MODIFICATION OF RADIATION-INDUCED DAMAGE BY HYPERTHERMIA - ROLE OF REPAIR PROCESSES

The role of repair inhibition in hyperthermic sensitization has been investigated by carrying out interaction studies (non-lethal heat plus radiation) using three radiosensitive mutant strains rad 9-4, rad 5 1, rad 52 of diploid yeast. The radiosensitization observed in these mutants is compared with that obtained in a wild type strain X2180. Stationary phase cells were heat treated at 51-degrees-C for 30 min and log-phase cells at 49-degrees-C for 5 min such that the heat treatment per se was non-lethal. Thermal enhancement ratios (TER) were calculated as the ratio of D0 values as well as D10 values, for radiation alone and for combination of heat and radiation. In stationary phase cells TER values ranged from 1 . 25 to 2 in different strains. There was no significant difference in the degree of sensitization in wild type and mutant strains. However in log-phase cells TER calculated as the ratio of D10 values was 1 . 84 for wild type strain; whereas the same was 1 . 2, 1 . 18 and 1 . 50 for rad 9-4, rad 51 and rad 52 strains.

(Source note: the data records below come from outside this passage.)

Lemma teardown_complete_witness : exists sess' s',
  handleTreeDisconnect ex_node ex_keyOf Session.ex_session ex_tables 2 [Byte.x04; Byte.x00; Byte.x00; Byte.x00]
    = (sess', s', (StatusSuccess, Tree.EncodeTreeDisconnectResponse)) /\
  7 ∈ fds (descriptors ex_tables) /\ (7 ∉ fds (descriptors s')) /\ 8 ∈ fds (descriptors s') /\ keys s' = CopyChunk.noKeys.
Proof.
  destruct (teardown_complete ex_node ex_keyOf Session.ex_session ex_tables 2 3 [Byte.x04; Byte.x00; Byte.x00; Byte.x00]
    (mkDirectory SessionTable.NewSessionTable ∅) ex_tables_ok) as [Ht _].
  destruct (handleTreeDisconnect ex_node ex_keyOf Session.ex_session ex_tables 2 [Byte.x04; Byte.x00; Byte.x00; Byte.x00]) as [[sess' s'] a] eqn:He.
  assert (Ha : a = (StatusSuccess, Tree.EncodeTreeDisconnectResponse)).
  { change a with ((sess', s', a).2). rewrite <- He. vm_compute. reflexivity. }
  destruct Ht as [_ Ht]. rewrite Ha in Ht. destruct (Ht eq_refl) as ((_ & Hg & Hf) & _ & _).
  exists sess', s'. rewrite Ha. split; [done|]. split; [cbn; set_solver|]. split; [|split].
  - intros Hin. apply (Hg Session.ex_open); [|done|right; right; right; right; by left].
    apply list_elem_of_In. vm_compute. by left.
  - replace s' with ((sess', s', a).1.2) by done. rewrite <- He. vm_compute. reflexivity.
  - replace s' with ((sess', s', a).1.2) by done. rewrite <- He. vm_compute. reflexivity.
Defined.

End Teardown.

TER value obtained from ratio of D0 values was also significantly higher for wild type cells in log-phase cultures. These results suggest that the radiosensitization by heat occurs prominently in radioresistant log-phase cells and reflects as a reduction in the shoulder width of survival response curves. Prompt sensitization as seen by the increase in slope of survival curve also contributes to the TER. Inhibition of recovery from sublethal damage by heat appears to be an important mechanism of radiosensitization in log-phase cells. However, in stationary phase cells, mechanism(s) other than repair inhibition seems likely for the heat sensitization.